• [TASK STATEMENT]: A single stretch of the material below is to be transcribed exactly, starting at the line with "for attempts up" and ending after the line with "callback registered with".
======
(** * result-flow: deferred fallible computations, retry policy and periodic supervisor

  A shallow embedding of [src/src/delay.ts] and of the [ResultFlow] class
  in its latest version, the one with contexts and delay strategies
  (lines 268-538 of [src/src/promise-helpers.ts], which the test suite
  imports as [./result-flow]), followed by the properties of the
  specification that were checked against it.

  Modelling conventions.
  - JavaScript numbers that count milliseconds or attempts are integers
    ([Z]); [2 ** (attempt - 1)] is [2 ^ (attempt - 1)] for [attempt >= 1].
    Fractions, [NaN] and [Infinity] are not represented: the embedding of
    delay.ts is exact for whole numbers as long as the doubles are, that is
    for attempts up to 1024 (beyond, [2 ** (attempt - 1)] is [Infinity])
    and products within the range of doubles.
  - Code runs on one thread.  A synchronous piece of code is a function
    from the world to a completion (normal value or thrown value) and the
    next world: the monad [M].  Calling an [async] function runs its body
    and hands back a settled promise ([Async]); [await] turns a settled
    promise back into a completion.  The source awaits every promise where
    it creates it, so settling at creation keeps the order of effects.
  - A thrown value is either the library's [ResultInterruption] or any
    other value (a fault of user code).  Callbacks are user code: they run
    in [M], so they may have effects and may throw.
  - Every [ResultFlow] object owns one mutable field, [context]; the world
    maps the identity of the object to the current value of that field
    (absent = [undefined]).  [new ResultFlow(...)] takes the identity of
    the fresh object as a parameter.
  - The interval timers of the runtime are a table in the world; the
    callback registered with [setInterval] is kept in the session record,
    and [fire] is the runtime invoking it when the timer is still armed.
    A callback runs to completion before the next timer event. *)

From Stdlib Require Import ZArith Lia.
From stdpp Require Import base option list strings gmap.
======
• [WRITTEN ANSWER]:
    for attempts up to 1024 (beyond, [2 ** (attempt - 1)] is [Infinity])
    and products within the range of doubles.
  - Code runs on one thread.  A synchronous piece of code is a function
    from the world to a completion (normal value or thrown value) and the
    next world: the monad [M].  Calling an [async] function runs its body
    and hands back a settled promise ([Async]); [await] turns a settled
    promise back into a completion.  The source awaits every promise where
    it creates it, so settling at creation keeps the order of effects.
  - A thrown value is either the library's [ResultInterruption] or any
    other value (a fault of user code).  Callbacks are user code: they run
    in [M], so they may have effects and may throw.
  - Every [ResultFlow] object owns one mutable field, [context]; the world
    maps the identity of the object to the current value of that field
    (absent = [undefined]).  [new ResultFlow(...)] takes the identity of
    the fresh object as a parameter.
  - The interval timers of the runtime are a table in the world; the
    callback registered with [setInterval] is kept in the session record,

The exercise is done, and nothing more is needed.